The data below is to be retyped exactly, line by line.

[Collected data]
=== Begin Enclosure ===

(* ===== verification/CsValidate.v ===== *)
(** * Client services: the whole validator ([Validate], [validateSystems],
    [systemReservedDNSNames], [validateObservability]) *)

From S2P Require Export CsDhcp CsVpn CsDns.

Open Scope Z_scope.

Module CsValidate.
Import Model CsConfig CsNames CsDhcp CsVpn CsDns.

(** The budgets' bounds as binary64 values. *)
Definition f64_0 : spec_float := S754_zero false.
Definition f64_2 : spec_float := S754_finite false 4503599627370496 (-51).
Definition f64_quarter : spec_float := S754_finite false 4503599627370496 (-54).

Section validate.
Context `{GoUnicode, GoURL}.

(** ** Registered systems *)

Definition media_aliases (a : MediaAliases) : list string :=
  [ma_Radarr a; ma_Sonarr a; ma_Bazarr a; ma_Prowlarr a; ma_Trailarr a].

Definition systemReservedDNSNames (site : Site) (modules : Modules) : gset string :=
  let media : gset string :=
    match m_Media modules with
    | Some m =>
        if md_Enabled m then
          let domain := to_lower (trim_suffix (md_ApplicationDomain m) ".") in
          list_to_set (map (fun alias => alias +:+ "." +:+ domain)
            (media_aliases (md_Aliases m) ++ ["qbittorrent"; "jellyfin"; "jellyseerr"]))
        else ∅
    | None => ∅
    end in
  let observability : gset string :=
    match m_Observability modules with
    | Some o =>
        if Enabled (os_Enabled o) && ValidPublicDomain (os_PublicDomain o) then
          let domain := to_lower (trim_suffix (os_PublicDomain o) ".") in
          list_to_set (map (fun prefix => prefix +:+ "." +:+ domain)
            ["observability"; "status"; "lab"; "labviewer"; "ingest"; "metrics"])
        else ∅
    | None => ∅
    end in
  let platform := set_map (fun name => trim_suffix name ".") (platform_names_from site ∅) in
  media ∪ observability ∪ platform.

Definition dns_enabled (modules : Modules) : bool :=
  match m_DNS modules with Some d => Enabled (d_Enabled d) | None => false end.
Definition dhcp_enabled (modules : Modules) : bool :=
  match m_DHCP modules with Some h => Enabled (h_Enabled h) | None => false end.
Definition observability_enabled (modules : Modules) : bool :=
  match m_Observability modules with Some o => Enabled (os_Enabled o) | None => false end.

Record SysState := mkSysState { homePorts : gmap Z string; dnsNames : gmap string string }.

Definition home_port_step (s : System) (st : SysState) : result Error SysState :=
  if negb (sy_HomePort s =? 0) then
    match homePorts st !! sy_HomePort s with
    | Some previous => Err (HomePortUsed (sy_HomePort s) previous)
    | None => Ok (mkSysState (<[sy_HomePort s := sy_Name s]> (homePorts st)) (dnsNames st))
    end
  else Ok st.

Definition dns_name_step (site : Site) (modules : Modules) (reserved : gset string) (s : System)
    (st : SysState) : result Error SysState :=
  if sy_DNSName s != "" then
    _ ← fail_if ((sy_DNSName s != to_lower (sy_DNSName s)) || negb (ValidPublicDomain (sy_DNSName s))
                 || has_suffix (sy_DNSName s) ".") (SystemDNSNameFormat (sy_Name s));
    let labDomain := to_lower (trim_suffix (n_Domain (s_Network site)) ".") in
    _ ← fail_if ((sy_DNSName s == labDomain) || has_suffix (sy_DNSName s) ("." +:+ labDomain))
          (SystemDNSNameInside (sy_Name s));
    match dnsNames st !! sy_DNSName s with
    | Some previous => Err (SystemDNSNameUsed (sy_DNSName s) previous)
    | None =>
        _ ← fail_if (bool_decide (sy_DNSName s ∈ reserved)) (SystemDNSNameReserved (sy_DNSName s));
        _ ← fail_if (negb (dns_enabled modules)) (SystemDNSNameNoDNS (sy_Name s));
        Ok (mkSysState (homePorts st) (<[sy_DNSName s := sy_Name s]> (dnsNames st)))
    end
  else Ok st.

=== End Enclosure ===

> Expected output
(* ===== verification/CsValidate.v ===== *)
(** * Client services: the whole validator ([Validate], [validateSystems],
    [systemReservedDNSNames], [validateObservability]) *)

From S2P Require Export CsDhcp CsVpn CsDns.

Open Scope Z_scope.

Module CsValidate.
Import Model CsConfig CsNames CsDhcp CsVpn CsDns.

(** The budgets' bounds as binary64 values. *)
Definition f64_0 : spec_float := S754_zero false.
Definition f64_2 : spec_float := S754_finite false 4503599627370496 (-51).
Definition f64_quarter : spec_float := S754_finite false 4503599627370496 (-54).

Section validate.
Context `{GoUnicode, GoURL}.

(** ** Registered systems *)

Definition media_aliases (a : MediaAliases) : list string :=
  [ma_Radarr a; ma_Sonarr a; ma_Bazarr a; ma_Prowlarr a; ma_Trailarr a].

Definition systemReservedDNSNames (site : Site) (modules : Modules) : gset string :=
  let media : gset string :=
    match m_Media modules with
    | Some m =>
        if md_Enabled m then
          let domain := to_lower (trim_suffix (md_ApplicationDomain m) ".") in
          list_to_set (map (fun alias => alias +:+ "." +:+ domain)
            (media_aliases (md_Aliases m) ++ ["qbittorrent"; "jellyfin"; "jellyseerr"]))
        else ∅
    | None => ∅
    end in
  let observability : gset string :=
    match m_Observability modules with
    | Some o =>
        if Enabled (os_Enabled o) && ValidPublicDomain (os_PublicDomain o) then
          let domain := to_lower (trim_suffix (os_PublicDomain o) ".") in
          list_to_set (map (fun prefix => prefix +:+ "." +:+ domain)
            ["observability"; "status"; "lab"; "labviewer"; "ingest"; "metrics"])
        else ∅
    | None => ∅
    end in
  let platform := set_map (fun name => trim_suffix name ".") (platform_names_from site ∅) in
  media ∪ observability ∪ platform.

Definition dns_enabled (modules : Modules) : bool :=
  match m_DNS modules with Some d => Enabled (d_Enabled d) | None => false end.
Definition dhcp_enabled (modules : Modules) : bool :=
  match m_DHCP modules with Some h => Enabled (h_Enabled h) | None => false end.
Definition observability_enabled (modules : Modules) : bool :=
  match m_Observability modules with Some o => Enabled (os_Enabled o) | None => false end.

Record SysState := mkSysState { homePorts : gmap Z string; dnsNames : gmap string string }.

Definition home_port_step (s : System) (st : SysState) : result Error SysState :=
  if negb (sy_HomePort s =? 0) then
    match homePorts st !! sy_HomePort s with
    | Some previous => Err (HomePortUsed (sy_HomePort s) previous)
    | None => Ok (mkSysState (<[sy_HomePort s := sy_Name s]> (homePorts st)) (dnsNames st))
    end
  else Ok st.

Definition dns_name_step (site : Site) (modules : Modules) (reserved : gset string) (s : System)
    (st : SysState) : result Error SysState :=
  if sy_DNSName s != "" then
    _ ← fail_if ((sy_DNSName s != to_lower (sy_DNSName s)) || negb (ValidPublicDomain (sy_DNSName s))
                 || has_suffix (sy_DNSName s) ".") (SystemDNSNameFormat (sy_Name s));
    let labDomain := to_lower (trim_suffix (n_Domain (s_Network site)) ".") in
    _ ← fail_if ((sy_DNSName s == labDomain) || has_suffix (sy_DNSName s) ("." +:+ labDomain))
          (SystemDNSNameInside (sy_Name s));
    match dnsNames st !! sy_DNSName s with
    | Some previous => Err (SystemDNSNameUsed (sy_DNSName s) previous)
    | None =>
        _ ← fail_if (bool_decide (sy_DNSName s ∈ reserved)) (SystemDNSNameReserved (sy_DNSName s));
        _ ← fail_if (negb (dns_enabled modules)) (SystemDNSNameNoDNS (sy_Name s));
        Ok (mkSysState (homePorts st) (<[sy_DNSName s := sy_Name s]> (dnsNames st)))
    end
  else Ok st.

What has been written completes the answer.